A expectativa é que a Hannah esteja disponível para todos os tribunais do país até o fim de julho, por meio do Programa Conecta, do Conselho Nacional de Justiça (CNJ). A vice-presidente do TJAC, desembargadora Regina Ferrari, agradeceu ao TJMT pela apresentação e destacou que a iniciativa representa uma oportunidade para aprimorar o trabalho da vice-presidência, onde a identificação de temas repetitivos e súmulas vinculantes ainda é feita manualmente. Ela avaliou que a integração da Hannah ao sistema eproc poderia tornar o processo mais ágil e eficiente.
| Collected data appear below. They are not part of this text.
(* ===== verification/ListQuery.v ===== *)
(** * Lists by pages

    list/list.go ([Build], [filter], [resume], [Next], [ParseLimit]) and list/page.go
    ([Page]): one page of a resource's list as one query, with the subject's authorization
    predicate, the request's filters and search, and the keyset condition a cursor stands
    for.  search/search.go gives the pattern of a search ([Like]).

    Conditions are trees, as in [AuthzSql]; [decides] is what the database makes of one on
    a row.  What the package takes from outside is two interfaces: the values of columns
    with their casts and their order, and the encodings (the cursor's JSON and base64, the
    digest of the request, the folding of a search text). *)
From S2P Require Import Prelude GoStr AuthzDefs AuthzDeclared AuthzEval AuthzSql AuthzView AuthzSubject.
From Stdlib Require Import Ascii String.
Open Scope string_scope.
Open Scope Z_scope.
Open Scope list_scope.

Definition DefaultLimit : Z := 50.
Definition MaxLimit : Z := 200.

(** ** Requests and queries *)

Record Column := MkColumn {
  cl_Field : string; cl_Column : string; cl_Kind : string; cl_Sortable : bool; cl_Filterable : bool }.
Record SearchColumn := MkSearchColumn { sc_Name : string; sc_Column : string; sc_Fields : list string }.
Record Spec := MkSpec {
  sp_Operation : string; sp_IDColumn : string; sp_IDKind : string;
  sp_Columns : list Column; sp_Search : list SearchColumn }.
Record Order := MkOrder { or_Field : string; or_Desc : bool }.
Record Filter := MkFilter { fl_Field : string; fl_Op : string; fl_Values : list string }.
Record Request := MkRequest {
  rq_Sort : list Order; rq_Filters : list Filter; rq_Q : string; rq_Cursor : string; rq_Limit : Z;
  rq_ReadableOnly : list string }.

Record cursor := MkCursor { cu_V : Z; cu_Keys : list string; cu_ID : string; cu_F : string; cu_P : string }.

Inductive relOp := REq | RGe | RGt | RLe | RLt.

(** The conditions of a page's WHERE clause. *)
Inductive cond :=
| KPred (p : pred)
| KFalse
| KAny (col kind : string) (n : nat)
| KRel (col : string) (op : relOp) (kind : string) (n : nat)
| KLike (col : string) (n : nat)
| KAnd (l : list cond)
| KOr (l : list cond).

Definition relText (op : relOp) : string :=
  match op with REq => "=" | RGe => ">=" | RGt => ">" | RLe => "<=" | RLt => "<" end.

(** The text of a condition; [col] is [Query.col]. *)
Fixpoint printCond (col : string → string) (k : cond) : string :=
  match k with
  | KPred p => print col p
  | KFalse => "FALSE"
  | KAny c kind n => (col c ++ " = ANY(" ++ dollar n ++ "::" ++ kind ++ "[])")%string
  | KRel c op kind n => (col c ++ " " ++ relText op ++ " " ++ dollar n ++ "::" ++ kind)%string
  | KLike c n => (col c ++ " LIKE " ++ dollar n ++ " ESCAPE '\'")%string
  | KAnd l => ("(" ++ String.concat " AND " (map (printCond col) l) ++ ")")%string
  | KOr l => ("(" ++ String.concat " OR " (map (printCond col) l) ++ ")")%string
  end.

Record Query := MkQuery {
  q_Where : list cond;
  q_Args : list argv;
  q_OrderBy : list (string * bool);
  q_Limit : Z;
  q_Hits : list pred;
  q_ReadableOnly : list string;
  q_spec : Spec;
  q_plan : Plan;
  q_sorts : list Order;
  q_filterHash : string }.

Inductive lerr :=
| Bad (field : string)
| NotQueryable (field : string)
| CursorInvalid
| PlanChanged
| Auth (e : gerr).

(** The encodings: [encodeCursor] is base64 over JSON, [filterDigest] the hash over the
    request, [searchQuery] is [search.Query]; [utf8] are the texts JSON carries unchanged. *)
Class Encodings := {
  utf8 : string → Prop;
  encodeCursor : cursor → string;
  decodeCursor : string → option cursor;
  filterDigest : list Filter → string → list Order → list string → string;
  searchQuery : string → string }.

(** [search.Like]. *)
Definition Like (q : string) : string := ("%" ++ likeEscape q ++ "%")%string.

(** [ParseLimit]. *)
Definition ParseLimit (v : string) : res lerr Z :=
  if decide (v = "") then Ok DefaultLimit
  else match Atoi v with
       | (n, None) => if decide (1 ≤ n ≤ MaxLimit) then Ok n else Err (Bad "limit")
       | _ => Err (Bad "limit")
       end.
Lemma filterConds_ok cols narrowed fs args ks args' :
  filterConds plan resource cols narrowed fs args = Ok (ks, args') →
  (∃ ext, args' = args ++ ext) ∧ (∀ f, f ∈ fs → queryable plan resource narrowed (fl_Field f) = true) ∧
  ∀ ors, KOr ors ∉ ks.
Proof.
  revert args ks args'. induction fs as [|f fs IH]; intros args ks args'; cbn [filterConds].
  { intros [= <- <-]. split; [by exists []; rewrite app_nil_r|]. split; [by intros f ?%elem_of_nil|].
    by intros ors ?%elem_of_nil. }
  destruct (cols !! fl_Field f) as [c|]; [|done]. destruct (cl_Filterable c); [|done]. cbn [negb].
  destruct (queryable plan resource narrowed (fl_Field f)) eqn:Hq; [|done]. cbn [negb].
  destruct (filterCond c f args) as [[k args1]|] eqn:Hc; [|done].
  destruct (filterConds plan resource cols narrowed fs args1) as [[ks2 args2]|] eqn:Hf; [|done].
  intros [= <- <-]. destruct (IH _ _ _ Hf) as ([ext ->] & Hall & Hor).
  assert (Hk : (∃ e, args1 = args ++ e) ∧ ∀ ors, KOr ors ≠ k).
  { revert Hc. unfold filterCond, qarg. destruct (decide (fl_Op f = "in")).
    - destruct (decide (fl_Values f = [])); intros [= <- <-]; split; eauto. exists []. by rewrite app_nil_r.
    - destruct (opOf (fl_Op f)); [|done]. destruct (fl_Values f) as [|v [|]]; try done. intros [= <- <-]. eauto. }
  destruct Hk as [[e ->] Hne]. split; [exists (e ++ ext); by rewrite app_assoc|]. split.
  - intros g [->|Hg]%elem_of_cons; [done|by apply Hall].
  - intros ors [Hx|Hx]%elem_of_cons; [by eapply Hne|by eapply Hor].
Qed.

Lemma searchConds_ok narrowed nq scs args ks args' :
  searchConds plan resource narrowed nq scs args = (ks, args') →
  (∃ ext, args' = args ++ ext) ∧
  ∀ col n, KLike col n ∈ ks → ∃ sc, sc ∈ scs ∧ sc_Column sc = col ∧
    ∀ f, f ∈ sc_Fields sc → queryable plan resource narrowed f = true.
Proof.
  revert args ks args'. induction scs as [|sc scs IH]; intros args ks args'; cbn [searchConds].
  { intros [= <- <-]. split; [by exists []; rewrite app_nil_r|]. by intros col n ?%elem_of_nil. }
  destruct (forallb _ (sc_Fields sc)) eqn:Hq.
  - unfold qarg. destruct (searchConds plan resource narrowed nq scs _) as [ks2 args2] eqn:Hs. intros [= <- <-].
    destruct (IH _ _ _ Hs) as ([ext ->] & Hl). split; [eexists; by rewrite <- app_assoc|].
    intros col n [[= -> ->]|Hin]%elem_of_cons.
    + exists sc. split; [by left|]. split; [done|]. intros f Hf. rewrite forallb_forall in Hq.
      by apply Hq, list_elem_of_In.
    + destruct (Hl col n Hin) as (sc2 & Hsc & ?). exists sc2. split; [by right|done].
  - intros Hs. destruct (IH _ _ _ Hs) as (Hext & Hl). split; [done|].
    intros col n Hin. destruct (Hl col n Hin) as (sc2 & Hsc & ?). exists sc2. split; [by right|done].
Qed.

Lemma sortsOk_ok cols narrowed os :
  sortsOk plan resource cols narrowed os = None → ∀ o, o ∈ os → queryable plan resource narrowed (or_Field o) = true.
Proof.
  induction os as [|o os IH]; cbn [sortsOk]; [by intros _ o ?%elem_of_nil|].
  destruct (cols !! or_Field o) as [c|]; [|done]. destruct (cl_Sortable c); [|done]. cbn [negb].
  destruct (queryable plan resource narrowed (or_Field o)) eqn:Hq; [|done]. cbn [negb].
  intros Hs o' [->|Ho]%elem_of_cons; [done|by apply IH].
Qed.

Lemma eqConds_ext cols os keys args ks args' : eqConds cols os keys args = (ks, args') → ∃ ext, args' = args ++ ext.
Proof.
  revert keys args ks args'. induction os as [|o os IH]; intros [|k keys] args ks args'; cbn [eqConds];
    try (intros [= <- <-]; exists []; by rewrite app_nil_r).
  unfold qarg. destruct (eqConds _ _ _ _) as [ks2 args2] eqn:He. intros [= <- <-].
  destruct (IH _ _ _ _ He) as [ext ->]. eexists. by rewrite <- app_assoc.
Qed.

Lemma alternatives_ok spec cols sorts keys id ixs args ks args' :
  alternatives spec cols sorts keys id ixs args = (ks, args') →
  (∃ ext, args' = args ++ ext) ∧ ∀ col n, KLike col n ∉ ks.
Proof.
  revert args ks args'. induction ixs as [|i ixs IH]; intros args ks args'; cbn [alternatives].
  { intros [= <- <-]. split; [exists []; by rewrite app_nil_r|]. by intros col n ?%elem_of_nil. }
  unfold alternative. destruct (eqConds _ _ _ _) as [eqs a1] eqn:He. apply eqConds_ext in He as [e1 ->].
  destruct (afterCond _ _ _ _ _ _) as [k a2] eqn:Hk.
  assert (Hk' : ∃ e, a2 = (args ++ e1) ++ e).
  { revert Hk. unfold afterCond, qarg. destruct (drop i sorts), (drop i keys); intros [= <- <-]; eauto. }
  destruct Hk' as [e2 ->]. destruct (alternatives _ _ _ _ _ _ _) as [ks2 a3] eqn:Ha. intros [= <- <-].
  destruct (IH _ _ _ Ha) as [[e3 ->] Hl]. split; [eexists; by rewrite <- !app_assoc|].
  intros col n [?|Hin]%elem_of_cons; [done|]. by eapply Hl.
Qed.

Lemma resume_ok `{Encodings} spec cols sorts fh ph raw args k args' :
  resume spec cols sorts fh ph raw args = Ok (k, args') →
  (∃ ext, args' = args ++ ext) ∧ ∀ ors col n, KOr ors = k → KLike col n ∉ ors.
Proof.
  unfold resume. destruct (decodeCursor raw) as [c|]; [|done].
  repeat (destruct (decide _); [|done]). destruct (alternatives _ _ _ _ _ _ _) as [ks a1] eqn:Ha.
  intros [= <- <-]. apply alternatives_ok in Ha as [He Hl]. split; [done|]. by intros ors col n [= ->].
Qed.

End clauses.

(** ** Listed rows *)

Section reveals.
Context `{Env} `{Digests} `{Values} `{Encodings}.
Variables (numeric : string → option decimal) (r : Resource) (segs : list Segment) (op principal : string).
Variables (at_ : Z) (plan : Plan) (spec : Spec) (req : Request) (limit : Z) (q : Query).
Variables (row : lrow) (facts : Facts).
Hypothesis Hready : ∀ s, s ∈ segs → segmentReady numeric r s.
Hypothesis Hplan : Compile r segs op principal at_ 0 = Ok plan.
Hypothesis Hq : compilePage plan (Some r) spec req limit = Ok q.
Hypothesis Hrow : rowFacts r (lr_cells row) facts.
Hypothesis Hlisted : listed numeric row (q_Args q) (q_Where q) = true.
O TJAC também desenvolve suas próprias soluções de inteligência artificial. A Assistente Digital Ampliada (ADA), criada pela equipe técnica do tribunal, já é utilizada no primeiro e segundo graus de jurisdição e possui um módulo específico para apoio às decisões de admissibilidade na vice-presidência. A ADA é coordenada por um Comitê de Governança sob a supervisão da juíza auxiliar da Presidência, Zenice Mota Cardozo, com participação das juízas Louise Kristina Lopes de Oliveira Santana e Joelma Ribeiro Nogueira, entre outros.
Participaram da reunião o juiz Bruno Perrotta de Menezes e o juiz auxiliar da Vice-Presidência do TJMT, Gerardo Humberto. A vice-presidência do TJAC avaliará a viabilidade de utilizar a Hannah em caráter experimental por meio do Programa Conecta do CNJ. A experiência também deverá contribuir para o aperfeiçoamento da ADA, e as equipes técnicas dos dois tribunais manterão o intercâmbio de conhecimentos sobre o uso de inteligência artificial no Judiciário.